• Extracted information
(* ===== verification/Tls.v ===== *)
(** * TLS connections (src/tls)

    The options of TLS servers and clients, dialling with its handshake, the hooks and
    the request loop of a service, against the interface [StreamConn] of a TCP
    connection.  crypto/tls is a parameter ([TlsLib]) with what its documentation says
    ([TlsLibLaws]).

    A connection of these layers is a [layered]: the TCP connection, its metadata, the
    TLS object around it and the WebSocket object on top, if there are any.  Metadata
    that points to one of these objects says so ([MTls], [MWs]), so that changes
    through the pointer are seen by everybody. *)

From Stdlib Require Import Ascii String.
From stdpp Require Import base list numbers strings.
From S2P Require Import Prelude SafeJob Threads Timer AsyncTimer Kernel NetFD Options StreamConn.

Local Open Scope Z_scope.

(** Metadata: a pointer to a layer's object, or anything of the user's. *)
Inductive metadata (U : Type) : Type := MTls | MWs | MUser (u : U).
Arguments MTls {U}.
Arguments MWs {U}.
Arguments MUser {U} u.

(** Errors: of tnet, of a library, of a hook or handler; and those of the layers. *)
Inductive lerr : Type :=
| LNet (e : nerr)
| LLib (e : nat)
| LUser (e : nat)
| LNoMetaData      (* "metadata is empty, expect tls connection" *)
| LNotTls          (* "tls connection is not stored in metadata" *)
| LNotWs           (* "websocket connection is not stored in metadata" *)
| LScheme          (* "unexpected websocket scheme" *)
| LNotTnet.        (* "websocket.conn is expected to have raw to be tnet.Conn ..." *)

#[export] Instance lerr_eq_dec : EqDecision lerr.
Proof. solve_decision. Defined.

(** ** Options *)

Definition defaultDialTimeout : Z := 10 * Second.

(** [tls.Config]: the name to verify, and the rest. *)
Record Config (CR : Type) : Type := MkConfig { cfg_ServerName : string; cfg_rest : CR }.
Arguments MkConfig {CR} _ _.
Arguments cfg_ServerName {CR} _.
Arguments cfg_rest {CR} _.

Section TlsOptions.
Context {CR TH : Type}.   (* the rest of a configuration; the user's handlers *)

Record tls_serverOptions : Type := TlsServerOptions {
  ts_cfg : option (Config CR);
  ts_keepAlive : Z;
  ts_idleTimeout : Z;
  ts_flushWrite : bool;
  ts_outboundBufferLimit : Z;
  ts_onOpened : option TH;
  ts_onClosed : option TH
}.

Definition tls_ServerOption : Type := tls_serverOptions → tls_serverOptions.

Definition tls_WithServerTLSConfig (cfg : option (Config CR)) : tls_ServerOption := λ o,
  TlsServerOptions cfg (ts_keepAlive o) (ts_idleTimeout o) (ts_flushWrite o) (ts_outboundBufferLimit o) (ts_onOpened o) (ts_onClosed o).
Definition tls_WithTCPKeepAlive (keepAlive : Z) : tls_ServerOption := λ o,
  TlsServerOptions (ts_cfg o) keepAlive (ts_idleTimeout o) (ts_flushWrite o) (ts_outboundBufferLimit o) (ts_onOpened o) (ts_onClosed o).
Definition tls_WithServerIdleTimeout (idleTimeout : Z) : tls_ServerOption := λ o,
  TlsServerOptions (ts_cfg o) (ts_keepAlive o) idleTimeout (ts_flushWrite o) (ts_outboundBufferLimit o) (ts_onOpened o) (ts_onClosed o).
Definition tls_WithServerFlushWrite (flushWrite : bool) : tls_ServerOption := λ o,
  TlsServerOptions (ts_cfg o) (ts_keepAlive o) (ts_idleTimeout o) flushWrite (ts_outboundBufferLimit o) (ts_onOpened o) (ts_onClosed o).
Definition tls_WithServerOutboundBufferLimit (limit : Z) : tls_ServerOption := λ o,
  TlsServerOptions (ts_cfg o) (ts_keepAlive o) (ts_idleTimeout o) (ts_flushWrite o) limit (ts_onOpened o) (ts_onClosed o).
Definition tls_WithOnOpened (onOpened : option TH) : tls_ServerOption := λ o,
  TlsServerOptions (ts_cfg o) (ts_keepAlive o) (ts_idleTimeout o) (ts_flushWrite o) (ts_outboundBufferLimit o) onOpened (ts_onClosed o).
Definition tls_WithOnClosed (onClosed : option TH) : tls_ServerOption := λ o,
  TlsServerOptions (ts_cfg o) (ts_keepAlive o) (ts_idleTimeout o) (ts_flushWrite o) (ts_outboundBufferLimit o) (ts_onOpened o) onClosed.

Definition tls_zero_options : tls_serverOptions := TlsServerOptions None 0 0 false 0 None None.

Record tls_clientOptions : Type := TlsClientOptions {
  tl_cfg : option (Config CR);
  tl_dialTimeout : Z;
  tl_idleTimeout : Z;
  tl_flushWrite : bool
}.

Definition tls_ClientOption : Type := tls_clientOptions → tls_clientOptions.

Definition tls_setDefaults (o : tls_clientOptions) : tls_clientOptions :=
  TlsClientOptions (tl_cfg o) defaultDialTimeout (tl_idleTimeout o) (tl_flushWrite o).
Definition tls_WithTimeout (timeout : Z) : tls_ClientOption := λ o,
  TlsClientOptions (tl_cfg o) timeout (tl_idleTimeout o) (tl_flushWrite o).
Definition tls_WithClientTLSConfig (cfg : option (Config CR)) : tls_ClientOption := λ o,
  TlsClientOptions cfg (tl_dialTimeout o) (tl_idleTimeout o) (tl_flushWrite o).
Definition tls_WithClientFlushWrite (flushWrite : bool) : tls_ClientOption := λ o,
  TlsClientOptions (tl_cfg o) (tl_dialTimeout o) (tl_idleTimeout o) flushWrite.
Definition tls_WithClientIdleTimeout (idleTimeout : Z) : tls_ClientOption := λ o,
  TlsClientOptions (tl_cfg o) (tl_dialTimeout o) idleTimeout (tl_flushWrite o).

(** The closures that [NewService] gives to the TCP service. *)
Inductive tls_closure : Type :=
| TcOpened (cfg : option (Config CR)) (onOpened : option TH)
| TcHandle (handler : TH)
| TcClosed (onClosed : TH).

(** The options of the TCP service under a TLS service. *)
Definition tls_tnetOpts (options : tls_serverOptions) : list (Option tls_closure) :=
  [WithTCPKeepAlive (ts_keepAlive options);
   WithTCPIdleTimeout (ts_idleTimeout options);
   WithTCPOutboundBufferLimit (ts_outboundBufferLimit options);
   WithSafeWrite true;
   WithFlushWrite (ts_flushWrite options);
   WithOnTCPOpened (Some (TcOpened (ts_cfg options) (ts_onOpened options)))] ++
  match ts_onClosed options with
  | Some h => [WithOnTCPClosed (Some (TcClosed h))]
  | None => []
  end.

Definition tls_NewService (handler : TH) (opts : list tls_ServerOption) : tls_closure * list (Option tls_closure) :=
  let options := foldl (λ o opt, opt o) tls_zero_options opts in
  (TcHandle handler, tls_tnetOpts options).

End TlsOptions.

Arguments tls_serverOptions : clear implicits.
Arguments tls_clientOptions : clear implicits.
Arguments tls_ServerOption : clear implicits.
Arguments tls_ClientOption : clear implicits.
Arguments tls_closure : clear implicits.

(** ** Names to verify *)

(** [strings.LastIndex(s, string(c))], [strings.LastIndexByte] and [strings.IndexByte]. *)
Fixpoint IndexByte (s : string) (c : ascii) : option nat :=
  match s with
  | EmptyString => None
  | String a s => if decide (a = c) then Some O else Datatypes.S <$> IndexByte s c
  end.

Fixpoint LastIndexByte (s : string) (c : ascii) : option nat :=
  match s with
  | EmptyString => None
  | String a s =>
      match LastIndexByte s c with
      | Some i => Some (Datatypes.S i)
      | None => if decide (a = c) then Some O else None
      end
  end.

Definition colon : ascii := ":"%char.

Definition fixConfig {CR} (zero : CR) (config : option (Config CR)) (addr : string) : Config CR :=
  let config := default (MkConfig "" zero) config in
  if decide (cfg_ServerName config ≠ "") then config
  else
    let colonPos := default (String.length addr) (LastIndexByte addr colon) in
    MkConfig (substring 0 colonPos addr) (cfg_rest config).

(** The closures that [SetOnRequest] and [SetOnClosed] of a TLS connection register with
    the TCP connection, around a handler that may be nil. *)
Inductive tls_conn_closure (K : Type) : Type :=
| TcRequest (handle : option K)
| TcOnClosed (handle : option K).
Arguments TcRequest {K} handle.
Arguments TcOnClosed {K} handle.

(** ** Layered connections *)

Section Tls.
Context {CR TH TC U WO S : Type} `{SC : StreamConn S}.

Record layered : Type := Layered {
  ly_conn : S;                        (* the TCP connection *)
  ly_meta : option (metadata U);      (* its metadata *)
  ly_tls : option TC;                 (* the [crypto/tls] connection of the TLS object around it *)
  ly_tlsMeta : option (metadata U);   (* the metadata of that object *)
  ly_ws : option WO                   (* the object on top *)
}.

Definition set_conn v l := Layered v (ly_meta l) (ly_tls l) (ly_tlsMeta l) (ly_ws l).
Definition set_meta v l := Layered (ly_conn l) v (ly_tls l) (ly_tlsMeta l) (ly_ws l).
Definition set_tls v l := Layered (ly_conn l) (ly_meta l) v (ly_tlsMeta l) (ly_ws l).
Definition set_tlsMeta v l := Layered (ly_conn l) (ly_meta l) (ly_tls l) v (ly_ws l).
Definition set_ws v l := Layered (ly_conn l) (ly_meta l) (ly_tls l) (ly_tlsMeta l) v.

Abbreviation LT := (thread layered).

(** A method of the TCP connection. *)
Definition on_raw {A} (p : thread S A) : LT A := focus ly_conn set_conn p.

Lemma run_on_raw {A} (p : thread S A) l x t :
  run_alone p (ly_conn l) = Some (Ret (x, t)) → run_alone (on_raw p) l = Some (Ret (x, set_conn t l)).
Proof. by apply run_focus; [intros []|..]. Qed.

Lemma returns_on_raw {A} (p : thread S A) (Q : A → S → Prop) (Q' : A → layered → Prop) l :
  returns p Q (ly_conn l) → (∀ x t, Q x t → Q' x (set_conn t l)) → returns (on_raw p) Q' l.
Proof. intros (x & t & Hr & HQ) Hm. exists x, (set_conn t l). split; [by apply run_on_raw|auto]. Qed.

(** ** crypto/tls *)

(** [tls.Server], [tls.Client], [HandshakeContext] with the context's deadline, [Close]
    and the deadlines of a [tls.Conn]. *)
Class TlsLib : Type := {
  tls_Server : option (Config CR) → TC;
  tls_Client : Config CR → TC;
  tls_HandshakeContext : Z → LT (option lerr);
  tls_Close : LT ();
  tls_std_SetDeadline : option Z → LT (result nerr ());
  tls_std_SetReadDeadline : option Z → LT (result nerr ());
  tls_std_SetWriteDeadline : option Z → LT (result nerr ())
}.

Context `{TL : TlsLib}.
Variable zero_rest : CR.
(** Running the user's handlers. *)
Variable run_tls : TH → LT (option lerr).

(** [conn] of tls/conn.go: the TLS object of the connection. *)
Definition tls_SetMetaData (m : option (metadata U)) : LT () := write (set_tlsMeta m).
Definition tls_GetMetaData : LT (option (metadata U)) := read ly_tlsMeta.
Definition tls_OutboundBuffered : LT Z := on_raw sc_OutboundBuffered.
Definition tls_SetIdleTimeout (d : Z) : LT (result nerr ()) := on_raw (sc_SetIdleTimeout d).
Definition tls_SetWriteIdleTimeout (d : Z) : LT (result nerr ()) := on_raw (sc_SetWriteIdleTimeout d).
Definition tls_SetReadIdleTimeout (d : Z) : LT (result nerr ()) := on_raw (sc_SetReadIdleTimeout d).
Definition tls_SetFlushWrite (flushWrite : bool) : LT () := on_raw (sc_SetFlushWrite flushWrite).
Definition tls_IsActive : LT bool := on_raw sc_IsActive.

(** The request loop: the handler again and again, as long as the connection is active. *)
Fixpoint tls_request_loop (fuel : nat) (handler : LT (option lerr)) : LT lerr :=
  match fuel with
  | O => atomically nofuel
  | Datatypes.S fuel =>
      active ← tls_IsActive;
      if negb active then Fin (LNet NConnClosed)
      else
        e ← handler;
        match e with
        | Some e => Fin e
        | None => tls_request_loop fuel handler
        end
  end.

(** Handlers set on a connection: the closure is registered whatever the handler is, and
    [wrap] makes it one of the closures the TCP connection can have. *)
Definition tls_SetOnRequest {K C} `{SH : !StreamHandlers S C} (wrap : tls_conn_closure K → C)
    (handle : option K) : LT (result nerr ()) :=
  on_raw (sc_SetOnRequest (Some (wrap (TcRequest handle)))).

Definition tls_SetOnClosed {K C} `{SH : !StreamHandlers S C} (wrap : tls_conn_closure K → C)
    (handle : option K) : LT (result nerr ()) :=
  on_raw (sc_SetOnClosed (Some (wrap (TcOnClosed handle)))).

• Exercise goal
Look through the entries and find each line that has the string "apply". Copy those lines.

• Completed task
Proof. by apply run_focus; [intros []|..]. Qed.
Proof. intros (x & t & Hr & HQ) Hm. exists x, (set_conn t l). split; [by apply run_on_raw|auto]. Qed.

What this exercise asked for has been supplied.